* Prompt *
Go over the records and copy every line with the string "load".
····················
(** * swm::Matrix — a shallow embedding of Matrix.hpp and Vector.hpp

    [Matrix<T, Cols, Rows>] keeps its elements in a [std::vector<T>] and
    addresses the element at [(col, row)] as [data[col + row * Cols]].  The
    dimensions are template parameters, so here they index the type; the
    vector is a [list T] whose length is *not* tied to the dimensions by the
    type, exactly as in the C++ class.

    [std::vector::operator[]] and iterator dereference perform no bounds
    check: touching an element past the end is undefined.  Every operation
    that indexes the storage is therefore written in the [option] monad and
    yields [None] as soon as it would leave the vector.

    The loop counters and the accessor's arguments are [int] in the source;
    they are modelled by [nat], i.e. on the non-negative range that the loops
    [for (int i = 0; i < N; ++i)] actually visit, for dimensions that an
    [int] can count.

    Access control ([private], [friend]) is a compile-time matter and is not
    modelled: each definition follows the statements of the function body it
    embeds.

    The two scalar operators are not embedded.  The lambda that
    [operator* (const Matrix&, const U& scalar)] hands to [std::transform] is
    [[](const T& in) { return in * scalar; }]: its capture list is empty, so
    [scalar] is not in scope in its body, the operator is ill-formed, and
    neither it nor the scalar-first operator that returns [matrix * scalar]
    has a behaviour to embed. *)

From stdpp Require Import base option list numbers strings.

Module swm.

(** ** Element types

    The templates ask of an element type only what they use: construction
    from the literals [0] and [1], and the binary operators.  The result type
    of a mixed operation, [decltype(std::declval<T>() * std::declval<U>())],
    is the last index of the operator classes. *)

Class Zero (T : Type) := zero : T.
Class One (T : Type) := one : T.
Class Add (T U Return : Type) := add : T → U → Return.
Class Sub (T U Return : Type) := sub : T → U → Return.
Class Mul (T U Return : Type) := mul : T → U → Return.

#[global] Instance Z_Zero : Zero Z := 0%Z.
#[global] Instance Z_One : One Z := 1%Z.
#[global] Instance Z_Add : Add Z Z Z := Z.add.
#[global] Instance Z_Sub : Sub Z Z Z := Z.sub.
#[global] Instance Z_Mul : Mul Z Z Z := Z.mul.

(** ** std::vector and the algorithms used on it *)

Section vector.
Context {A B C : Type}.

(** [v[i]] and [*it] as an rvalue. *)
Definition load (v : list A) (i : nat) : option A := v !! i.

(** [v[i] = x] and [*it = x]. *)
Definition store (v : list A) (i : nat) (x : A) : option (list A) :=
  if decide (i < length v) then Some (<[i := x]> v) else None.

(** [for (int i = lo; i < lo + n; ++i) body], threading the state that the
    body mutates. *)
Fixpoint for_range {St : Type} (lo n : nat) (body : nat → St → option St) (s : St)
    : option St :=
  match n with
  | 0 => Some s
  | S n' => s' ← body lo s; for_range (S lo) n' body s'
  end.

(** [std::transform(first, last, d_first, f)]: one write per source
    element, starting at the beginning of the destination. *)
Fixpoint transform (f : A → B) (src : list A) (dst : list B) : option (list B) :=
  match src with
  | [] => Some dst
  | x :: src' =>
      match dst with
      | [] => None
      | _ :: dst' => cons (f x) <$> transform f src' dst'
      end
  end.

(** [std::transform(first1, last1, first2, d_first, f)]. *)
Fixpoint transform2 (f : A → B → C) (src1 : list A) (src2 : list B) (dst : list C)
    : option (list C) :=
  match src1 with
  | [] => Some dst
  | x :: src1' =>
      match src2, dst with
      | y :: src2', _ :: dst' => cons (f x y) <$> transform2 f src1' src2' dst'
      | _, _ => None
      end
  end.

(** The loop [for (; thisRow != thisRowEnd; ++thisRow, ++slicedRow)
    *slicedRow = *thisRow;] of [slice]; [dist] is [thisRowEnd - thisRow]
    and both iterators are offsets from [begin()]. *)
Fixpoint copy_row (dist : nat) (src : list A) (thisRow : nat)
    (dst : list A) (slicedRow : nat) : option (list A) :=
  match dist with
  | 0 => Some dst
  | S dist' =>
      x ← load src thisRow;
      dst' ← store dst slicedRow x;
      copy_row dist' src (S thisRow) dst' (S slicedRow)
  end.
End vector.

(** ** The class template *)

Record Matrix (T : Type) (Cols Rows : nat) : Type := mkMatrix { data : list T }.
Arguments mkMatrix {T Cols Rows} data.
Arguments data {T Cols Rows} m.

Section Matrix.
Context {T : Type} `{!Zero T}.

(** [Matrix()]: [data(Cols * Rows, 0)]. *)
Definition Matrix_default {Cols Rows : nat} : Matrix T Cols Rows :=
  mkMatrix (replicate (Cols * Rows) zero).

(** [Matrix(std::initializer_list<T> il)]: [data(il)] followed by
    [data.resize(Cols * Rows)], which drops the tail of a longer list and
    appends value-initialised elements to a shorter one. *)
Definition Matrix_init {Cols Rows : nat} (il : list T) : Matrix T Cols Rows :=
  mkMatrix (resize (Cols * Rows) zero il).

(** [operator()(int col, int row) const]. *)
Definition get {Cols Rows : nat} (m : Matrix T Cols Rows) (col row : nat) : option T :=
  load (data m) (col + row * Cols).

(** Assignment through [T& operator()(int col, int row)]. *)
Definition set {Cols Rows : nat} (m : Matrix T Cols Rows) (col row : nat) (x : T)
    : option (Matrix T Cols Rows) :=
  mkMatrix <$> store (data m) (col + row * Cols) x.

Definition cols {Cols Rows : nat} (_ : Matrix T Cols Rows) : nat := Cols.
Definition rows {Cols Rows : nat} (_ : Matrix T Cols Rows) : nat := Rows.

(** [identity<Size>()]. *)
Definition identity `{!One T} (Size : nat) : option (Matrix T Size Size) :=
  for_range 0 Size (λ i id, set id i i one) Matrix_default.

(** [transpose(m)]. *)
Definition transpose {Cols Rows : nat} (m : Matrix T Cols Rows)
    : option (Matrix T Rows Cols) :=
  for_range 0 Rows (λ i t,
    for_range 0 Cols (λ j t,
      x ← get m j i;
      set t i j x) t) Matrix_default.

(** [slice<NewCols, NewRows>()].  The branch for an unchanged column count
    calls [sliced.data.insert(sliced.data.begin(), thisBegin, end)], which
    puts the copied range in front of the elements [sliced] already has. *)
Definition slice {Cols Rows : nat} (NewCols NewRows : nat) (this : Matrix T Cols Rows)
    : option (Matrix T NewCols NewRows) :=
  let sliced : Matrix T NewCols NewRows := Matrix_default in
  let lesserRows := if Rows <? NewRows then Rows else NewRows in
  if negb (Cols =? NewCols) then
    let lesserCols := if Cols <? NewCols then Cols else NewCols in
    for_range 0 lesserRows (λ i (sliced : Matrix T NewCols NewRows),
      let thisRowBegin := i * Cols in
      let thisRowEnd := thisRowBegin + lesserCols in
      let slicedRowBegin := i * NewCols in
      mkMatrix <$>
        copy_row (thisRowEnd - thisRowBegin) (data this) thisRowBegin
          (data sliced) slicedRowBegin)
      sliced
  else
    let end_ := lesserRows * Cols in
    if decide (end_ ≤ length (data this))
    then Some (mkMatrix (take end_ (data this) ++ data sliced))
    else None.
End Matrix.

(** [operator Matrix<U, Cols, Rows>()], with [static_cast<U>] as [cast]. *)
Definition convert {T U : Type} `{!Zero U} {Cols Rows : nat} (cast : T → U)
    (this : Matrix T Cols Rows) : option (Matrix U Cols Rows) :=
  mkMatrix <$> transform cast (data this) (data (Matrix_default (Cols:=Cols) (Rows:=Rows))).

Section arithmetic.
Context {T U Return : Type} `{!Zero Return}.

(** [operator+ (const Matrix<U, Cols, Rows>& other)]. *)
Definition mat_add `{!Add T U Return} {Cols Rows : nat}
    (this : Matrix T Cols Rows) (other : Matrix U Cols Rows)
    : option (Matrix Return Cols Rows) :=
  let newMatrix : Matrix Return Cols Rows := Matrix_default in
  mkMatrix <$> transform2 (λ lhs rhs, add lhs rhs)
                 (data this) (data other) (data newMatrix).

(** [operator- (const Matrix<U, Cols, Rows>& other)]. *)
Definition mat_sub `{!Sub T U Return} {Cols Rows : nat}
    (this : Matrix T Cols Rows) (other : Matrix U Cols Rows)
    : option (Matrix Return Cols Rows) :=
  let newMatrix : Matrix Return Cols Rows := Matrix_default in
  mkMatrix <$> transform2 (λ lhs rhs, sub lhs rhs)
                 (data this) (data other) (data newMatrix).

(** [operator* (const Matrix<U, OtherCols, Cols>& other)]; the statement
    [newMatrix(j, i) += this->operator()(k, i) * other(j, k)] reads the
    accumulator, adds the product and writes it back. *)
Definition mat_mul `{!Mul T U Return, !Add Return Return Return}
    {Cols Rows OtherCols : nat}
    (this : Matrix T Cols Rows) (other : Matrix U OtherCols Cols)
    : option (Matrix Return OtherCols Rows) :=
  let newMatrix : Matrix Return OtherCols Rows := Matrix_default in
  for_range 0 (rows newMatrix) (λ i newMatrix,
    for_range 0 (cols newMatrix) (λ j newMatrix,
      for_range 0 Cols (λ k newMatrix,
        a ← get this k i;
        b ← get other j k;
        acc ← get newMatrix j i;
        set newMatrix j i (add acc (mul a b))) newMatrix) newMatrix) newMatrix.

End arithmetic.

(** Vector.hpp *)
Definition Vector2 (T : Type) : Type := Matrix T 1 2.
Definition Vector3 (T : Type) : Type := Matrix T 1 3.
Definition Vector4 (T : Type) : Type := Matrix T 1 4.

(** ** Specification vocabulary

    [wf m] is the class invariant: the storage holds one element per position.
    [entry m col row] is the element at [(col, row)] as a total function, for
    use in statements; it agrees with [get] wherever [get] is defined. *)

Definition wf {T : Type} {Cols Rows : nat} (m : Matrix T Cols Rows) : Prop :=
  length (data m) = Cols * Rows.

Definition entry {T : Type} `{!Zero T} {Cols Rows : nat}
    (m : Matrix T Cols Rows) (col row : nat) : T :=
  default zero (get m col row).

(** The sum that [operator*] forms for one result element: it starts from the
    zero of the result type and adds the terms for [k = 0, 1, ..., n - 1] in
    that order. *)
Definition accumulate {Return : Type} `{!Zero Return, !Add Return Return Return}
    (n : nat) (term : nat → Return) : Return :=
  foldl (λ acc k, add acc (term k)) zero (seq 0 n).

(** [truncate m] keeps the first [Cols * Rows] elements of the storage, the
    only ones a position [(col, row)] with [col < Cols], [row < Rows] can
    name. *)
Definition truncate {T : Type} {Cols Rows : nat} (m : Matrix T Cols Rows)
    : Matrix T Cols Rows :=
  mkMatrix (take (Cols * Rows) (data m)).

(** ** The accessor on arbitrary [int] arguments

    [data[col + row * Cols]] is evaluated in [std::size_t], taken as 64 bits
    wide: [row] is converted for the product with [Cols] and [col] for the
    sum, a negative [int] becoming [2^64] plus its value, and the product and
    the sum wrap modulo [2^64].  [get] and [set] above are these accessors on
    the arguments that the loops of the library pass. *)

Definition size_t_modulus : Z := 2 ^ 64.

Definition to_size_t (x : Z) : Z := (x `mod` size_t_modulus)%Z.

Definition linear_index (Cols : nat) (col row : Z) : nat :=
  Z.to_nat ((to_size_t col
             + (to_size_t row * Z.of_nat Cols) `mod` size_t_modulus)
            `mod` size_t_modulus)%Z.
····················
* Solution *
Definition load (v : list A) (i : nat) : option A := v !! i.
      x ← load src thisRow;
  load (data m) (col + row * Cols).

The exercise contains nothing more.